NMCB-7 Corpsmen Breathe Life and Health into Afghan Villages
Story Number: NNS070831-08
Release Date: 8/31/2007 11:56:00 AM
From Naval Mobile Construction Battalion 7 Public Affairs
BAGRAM, Afghanistan (NNS) -- After a special forces team secured a compound in a local village outside a forward operating base in Afghanistan, Aug. 15, a medical team prepared to move in.
The team included Navy Independent Duty Hospital Corpsman 1st Class (SW/AW) Jennifer Kraus, a nurse practitioner who also acts as a veterinarian, an Army medic, doctor, dentist and dental technician.
Almost as soon as the move-in was completed, patients began to arrive to receive much needed medical attention.
The patients were first searched to ensure they were not carrying any weapons. Once cleared, the patients were moved to the triage area where they were assessed and treated.
For the local population, this was a rare opportunity to receive treatment and medication, as they were living in poor conditions, which included no running water or electricity.
The medical staff was also able to treat the children for common ailments due to malnutrition.
“Most of the villagers were not shy and were very curious about the visitors to their area,” said Kraus. “The role of the female providers was instrumental in the completion of this mission as the culture in the area forbids women from being seen by any man other than their husband. The female providers therefore were able to give much needed medical attention to the women of the village.”

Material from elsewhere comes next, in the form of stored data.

(* ===================================================================== *)
(** ** The cases of the repository's test suite, run on the model *)
(* ===================================================================== *)

Example parse_https_url_with_git_suffix :
  @GitRepoParser.parse Model.web "https://github.com/user/repo.git" no_options
  = ([EvFetch (mkRequest "https://api.github.com/repos/user/repo"
                         GitRepoParser.accept_header)],
     Returned {| metadata := mkMetadata "user" "repo" None None github false;
                 normalizedUrl := "https://github.com/user/repo";
                 originalUrl := "https://github.com/user/repo.git" |}).
Proof. vm_compute. reflexivity. Qed.

Example parse_branch_url :
  snd (@GitRepoParser.parse Model.web "https://github.com/user/repo/tree/main" no_options)
  = Returned {| metadata := mkMetadata "user" "repo" (Some "main") None github false;
                normalizedUrl := "https://github.com/user/repo";
                originalUrl := "https://github.com/user/repo/tree/main" |}.
Proof. vm_compute. reflexivity. Qed.

Example parse_commit_url :
  snd (@GitRepoParser.parse Model.web "https://github.com/user/repo/commit/abc123" no_options)
  = Returned {| metadata := mkMetadata "user" "repo" None (Some "abc123") github false;
                normalizedUrl := "https://github.com/user/repo";
                originalUrl := "https://github.com/user/repo/commit/abc123" |}.
Proof. vm_compute. reflexivity. Qed.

An interpreter was on hand and made triaging and treating patients much easier.
The local patients continued to show up for treatment until all medical supplies were expended. Throughout the course of the first day, 869 patients received medical treatment for their ailments. The most common of ailments treated included fever, chills, headaches and other minor problems.
The second day outside the wire provided the medical staff an opportunity to bring medical care to a village with a few more amenities than the previous site.
“This village had a well with potable water within walking distance of the home, a luxury for many villages,” said Kraus. “The special forces Soldiers were again on hand to set up a secure location to provide treatment and to search prospective patients.”
The second day saw many more patients, totaling 2,084, including men, women and children. Many displayed the same medical issues as the previous day.
“The locals were so grateful for the help that they brought lunch to the medical staff as a gesture of thanks,” described Kraus.
At the end of the day, the medical staff began their convoy back to the forward operating base.
“Along the way, children were running alongside the convoy thanking the staff for all they had done,” said Kraus. “For the medical staff, this provided a feeling of fulfillment and pride knowing that we had done well and made a difference in someone’s life.”